> [How to complete this task]:
Search the records for the string "Hrun". Copy each line where it occurs.

[Dataset entries]
====================

Lemma alloc_refines_witness :
  ∃ s', FrameAllocator_alloc demo_state = Done (Some (2 * FRAME_SIZE), s') ∧
        refines s' (mkAbs [Reserved; Reserved; Allocated; Free; Free; Free] 3).
Proof.
  destruct (alloc_refines demo_state demo_abs demo_refines) as (s' & E & Hr & _).
  exists s'. split; [exact E|exact Hr].
Defined.

(** Allocation is complete: it fails exactly when no frame is free, which is exactly
    when the free counter is zero. *)
Theorem alloc_none_iff_exhausted (s : MState) (l : list FrameState) :
  fa_inv s l →
  (FrameAllocator_alloc s = Done (None, s) ↔ Free ∉ l) ∧
  (FrameAllocator_alloc s = Done (None, s) ↔ free_frames (ms_fa s) = 0).
Proof.
  intros Hinv. pose proof (inv_next _ _ Hinv) as Hnx.
  assert (refines s (mkAbs l (Z.to_nat (next_search (ms_fa s))))) as Href
    by (split; [done|simpl; lia]).
  destruct (alloc_spec _ _ Href) as (s' & E & _ & _ & Hm).
  assert (FrameAllocator_alloc s = Done (None, s) ↔ Free ∉ l) as Hiff.
  { pose proof (next_fit_None (mkAbs l (Z.to_nat (next_search (ms_fa s))))) as Hnf.
    simpl in Hnf. rewrite E, <- Hnf. unfold abs_alloc in *.
    destruct (next_fit _); simpl in *; [done|]. by subst. }
  split; [done|]. rewrite Hiff, (inv_free _ _ Hinv). symmetry. apply count_state_0.
Qed.

Lemma alloc_none_iff_exhausted_witness :
  FrameAllocator_alloc demo_state = Done (None, demo_state) ↔
  free_frames (ms_fa demo_state) = 0.
Proof.
  apply (alloc_none_iff_exhausted demo_state (a_frames demo_abs)). apply demo_refines.
Defined.

(** [FrameAllocator::dealloc] accepts exactly the frames that are allocated: a double
    free, freeing a reserved frame and freeing an untracked frame all panic, and an
    accepted frame is returned to the free pool of the specification. *)
Theorem dealloc_refines (s : MState) (a : AbsAlloc) (i : Z) :
  refines s a → 0 ≤ i →
  match abs_dealloc (Z.to_nat i) a with
  | Some a' => ∃ s', FrameAllocator_dealloc (i * FRAME_SIZE) s = Done (tt, s') ∧ refines s' a' ∧
      ∀ x, outside_bitmap s x → load8 (ms_mem s') x = load8 (ms_mem s) x
  | None => ∃ why, FrameAllocator_dealloc (i * FRAME_SIZE) s = Panic why
  end.
Proof.
  intros Href Hi. pose proof (dealloc_spec s a i Href Hi) as H. unfold abs_dealloc in *.
  destruct (a_frames a !! Z.to_nat i) as [[]|] eqn:Est.
  1,2,4: by eexists.
  rewrite decide_True in * by done. destruct H as (a' & [= <-] & E & Hr).
  eexists. split_and!; [done..|]. intros x Hx. apply with_frame_mem; [|done].
  destruct Href as [Hinv _]. pose proof (inv_index_bound _ _ Hinv _ _ Est). lia.
Qed.

Lemma dealloc_refines_witness : ∃ why, FrameAllocator_dealloc (2 * FRAME_SIZE) demo_state = Panic why.
Proof. apply (dealloc_refines demo_state demo_abs 2 demo_refines). done. Defined.

(** Freeing a freshly allocated frame restores the frame states and the counters. *)
Theorem alloc_dealloc_roundtrip (s : MState) (l : list FrameState) :
  fa_inv s l → Free ∈ l →
  ∃ f s1 s2, FrameAllocator_alloc s = Done (Some f, s1) ∧
    FrameAllocator_dealloc f s1 = Done (tt, s2) ∧ fa_inv s2 l ∧
    free_frames (ms_fa s2) = free_frames (ms_fa s) ∧
    allocatable_frames (ms_fa s2) = allocatable_frames (ms_fa s).
Proof.
  intros Hinv Hin. pose proof (inv_next _ _ Hinv) as Hnx.
  assert (refines s (mkAbs l (Z.to_nat (next_search (ms_fa s))))) as Href
    by (split; [done|simpl; lia]).
  destruct (alloc_spec _ _ Href) as (s1 & E1 & Hr1 & _ & _). unfold abs_alloc in *.
  destruct (next_fit _) as [i|] eqn:Ei; [|by apply next_fit_None in Ei].
  pose proof (next_fit_Free _ _ Ei) as Hi. simpl in *.
  pose proof (dealloc_spec s1 _ (Z.of_nat i) Hr1 ltac:(lia)) as H. simpl in H.
  rewrite Nat2Z.id, list_lookup_insert_eq in H by (by eapply lookup_lt_Some).
  destruct H as (a' & Ha' & E2 & [Hinv2 _]). unfold abs_dealloc in Ha'. simpl in Ha'.
  rewrite list_lookup_insert_eq, decide_True in Ha' by (done || by eapply lookup_lt_Some).
  injection Ha' as <-. simpl in Hinv2. rewrite list_insert_insert_eq, list_insert_id in Hinv2 by done.
  eexists _, s1, _. split_and!; [exact E1|exact E2|done|..].
  - by rewrite (inv_free _ _ Hinv2), (inv_free _ _ Hinv).
  - by rewrite (inv_allocatable _ _ Hinv2), (inv_allocatable _ _ Hinv).
Qed.

Lemma alloc_dealloc_roundtrip_witness :
  ∃ f s1 s2, FrameAllocator_alloc demo_state = Done (Some f, s1) ∧
    FrameAllocator_dealloc f s1 = Done (tt, s2) ∧ fa_inv s2 (a_frames demo_abs) ∧
    free_frames (ms_fa s2) = free_frames (ms_fa demo_state) ∧
    allocatable_frames (ms_fa s2) = allocatable_frames (ms_fa demo_state).
Proof.
  apply (alloc_dealloc_roundtrip demo_state (a_frames demo_abs)); [apply demo_refines|].
  simpl. set_solver.
Defined.

(** ** Clients of the allocator *)

(** A client holds the [OwnedFrame]s it was given; it may ask for a frame and give
    back one it holds.  [OwnedFrame] is neither [Clone] nor [Copy]. *)
Inductive client_step : MState * list FrameAddr → MState * list FrameAddr → Prop :=
| client_alloc s s' f own :
    FrameAllocator_alloc s = Done (Some f, s') → client_step (s, own) (s', f :: own)
| client_alloc_none s s' own :
    FrameAllocator_alloc s = Done (None, s') → client_step (s, own) (s', own)
| client_dealloc s s' f own1 own2 :
    FrameAllocator_dealloc f s = Done (tt, s') →
    client_step (s, own1 ++ f :: own2) (s', own1 ++ own2).

(** What a client may rely on: every frame it holds is allocated, and held once. *)
Definition client_inv (c : MState * list FrameAddr) : Prop :=
  ∃ a, refines c.1 a ∧ NoDup c.2 ∧
    ∀ f, f ∈ c.2 → ∃ i, f = Z.of_nat i * FRAME_SIZE ∧ a_frames a !! i = Some Allocated.

Lemma client_inv_step c c' : client_inv c → client_step c c' → client_inv c'.
Proof.
  intros (a & Href & Hnd & Hown) Hstep.
  destruct Hstep as [s s' f own E|s s' own E|s s' f own1 own2 E]; simpl in *.
  - destruct (alloc_spec s a Href) as (s1 & E1 & Hr1 & _). rewrite E in E1.
    unfold abs_alloc in *. destruct (next_fit a) as [i|] eqn:Ei; [|done].
    simpl in *. injection E1 as -> <-. pose proof (next_fit_Free _ _ Ei) as Hi.
    exists (mkAbs (<[i := Allocated]> (a_frames a)) (S i)). split; [done|]. simpl. split.
    + constructor; [|done]. intros Hin. destruct (Hown _ Hin) as (j & Hj & Hal).
      assert (i = j) as -> by (unfold FRAME_SIZE in *; lia). congruence.
    + intros f' [->|Hin]%elem_of_cons.
      { exists i. split; [done|]. apply list_lookup_insert_eq. by eapply lookup_lt_Some. }
      destruct (Hown _ Hin) as (j & -> & Hal). exists j. split; [done|].
      rewrite list_lookup_insert_ne by congruence. done.
  - destruct (alloc_spec s a Href) as (s1 & E1 & Hr1 & _ & Hs). rewrite E in E1.
    unfold abs_alloc in *. destruct (next_fit a); [done|]. simpl in *.
    injection E1 as <-. subst. by exists a.
  - destruct (Hown f) as (i & -> & Hal); [set_solver|].
    pose proof (dealloc_spec s a (Z.of_nat i) Href ltac:(lia)) as H.
    rewrite Nat2Z.id, Hal in H. destruct H as (a' & Ha' & E1 & Hr1).
    rewrite E in E1. injection E1 as ->.
    unfold abs_dealloc in Ha'. rewrite decide_True in Ha' by done. injection Ha' as <-.
    eexists. split; [done|]. simpl.
    assert (Permutation (own1 ++ Z.of_nat i * FRAME_SIZE :: own2)
      (Z.of_nat i * FRAME_SIZE :: own1 ++ own2)) as Hp by by rewrite Permutation_middle.
    rewrite Hp in Hnd. apply NoDup_cons in Hnd as [Hni Hnd]. split; [done|].
    intros f' Hf'. destruct (Hown f') as (j & -> & Hal'); [set_solver|].
    exists j. split; [done|].
    rewrite list_lookup_insert_ne by (intros ->; done). done.
Qed.

(** C11: No frame is ever handed out twice while it is held, and a client that frees only
    what it holds never drives the allocator into a panic: after any sequence of
    allocations and deallocations the frames held are distinct, the next allocation
    returns, and every held frame can be given back. *)
Theorem ownership_safe (s0 : MState) (a0 : AbsAlloc) (s : MState) (own : list FrameAddr) :
  refines s0 a0 → rtc client_step (s0, []) (s, own) →
  NoDup own ∧ (∃ r, FrameAllocator_alloc s = Done r) ∧
  (∀ f, f ∈ own → ∃ s', FrameAllocator_dealloc f s = Done (tt, s')).
Proof.
  intros Href Hsteps.
  assert (client_inv (s, own)) as (a & Hr & Hnd & Hown).
  { eapply (rtc_ind_l (λ c, client_inv c → client_inv (s, own))); [done| |done|].
    - intros c c' Hstep _ IH Hc. apply IH. by eapply client_inv_step.
    - exists a0. split_and!; [done|constructor|by intros f ?%not_elem_of_nil]. }
  split_and!; [done|..].
  - destruct (alloc_spec _ _ Hr) as (s' & E & _). eauto.
  - intros f Hf. destruct (Hown f Hf) as (i & -> & Hal).
    pose proof (dealloc_spec s a (Z.of_nat i) Hr ltac:(lia)) as H.
    rewrite Nat2Z.id, Hal in H. destruct H as (a' & _ & E & _). eauto.
Qed.

Lemma ownership_safe_witness :
  ∃ s, rtc client_step (demo_state, []) (s, [12288; 8192]) ∧ NoDup [12288; 8192].
Proof.
  destruct (alloc_spec demo_state demo_abs demo_refines) as (s1 & E1 & Hr1 & _).
  destruct (alloc_spec s1 _ Hr1) as (s2 & E2 & _).
  assert (rtc client_step (demo_state, []) (s2, [12288; 8192])) as Hrun.
  { eapply rtc_l; [apply client_alloc; exact E1|].
    eapply rtc_l; [apply client_alloc; exact E2|]. apply rtc_refl. }
  exists s2. split; [exact Hrun|].
  apply (ownership_safe demo_state demo_abs s2 _ demo_refines Hrun).
Defined.

(** [reclaim_regions] hands exactly the still reserved frames of the regions of the
    given kind to the allocator and leaves every other frame as it was. *)
Theorem reclaim_correct (k : MemoryRegionKind) (regions : list MemoryRegion) (s : MState)
    (l : list FrameState) :
  (k = BootloaderReclaimable ∨ k = AcpiReclaimable) →
  fa_inv s l →
  (∀ r, r ∈ regions → region_kind r = k → ∃ p, usable_frame_range r = Ok p) →
  (∀ i, i ∈ regions ≫= frames_of_kind k → 0 ≤ i < frame_count (bitmap (ms_fa s)) ∧
     off_bitmap (bitmap (ms_fa s)) (direct_map (ms_fa s)) i) →
  ∃ s' l', FrameAllocator_reclaim_regions regions k s = Done (tt, s') ∧ fa_inv s' l' ∧
    ∀ i, l' !! i = match l !! i with
                   | Some Reserved =>
                       Some (if decide (Z.of_nat i ∈ regions ≫= frames_of_kind k)
                             then Free else Reserved)
                   | o => o
                   end.
Proof.
  intros Hk Hinv Hok Hfs. pose proof (inv_next _ _ Hinv) as Hnx.
  assert (refines s (mkAbs l (Z.to_nat (next_search (ms_fa s))))) as Href
    by (split; [done|simpl; lia]).
  destruct (reclaim_regions_spec k regions s _ Href Hok Hfs) as (s' & E & [Hinv' _] & _).
  eexists s', _. split_and!; [|exact Hinv'|].
  - unfold FrameAllocator_reclaim_regions. by destruct Hk; subst k.
  - intros i. rewrite foldl_abs_reclaim; [done|]. intros j Hj. by apply Hfs.
Qed.

(** The small machine extended by one page of bootloader memory above the bitmap. *)
Definition demo_boot_regions : list MemoryRegion :=
  demo_regions ++ [mkMemoryRegion 0 0x1000 BootloaderReclaimable].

====================

> [Task output]:
  assert (rtc client_step (demo_state, []) (s2, [12288; 8192])) as Hrun.
  exists s2. split; [exact Hrun|].
  apply (ownership_safe demo_state demo_abs s2 _ demo_refines Hrun).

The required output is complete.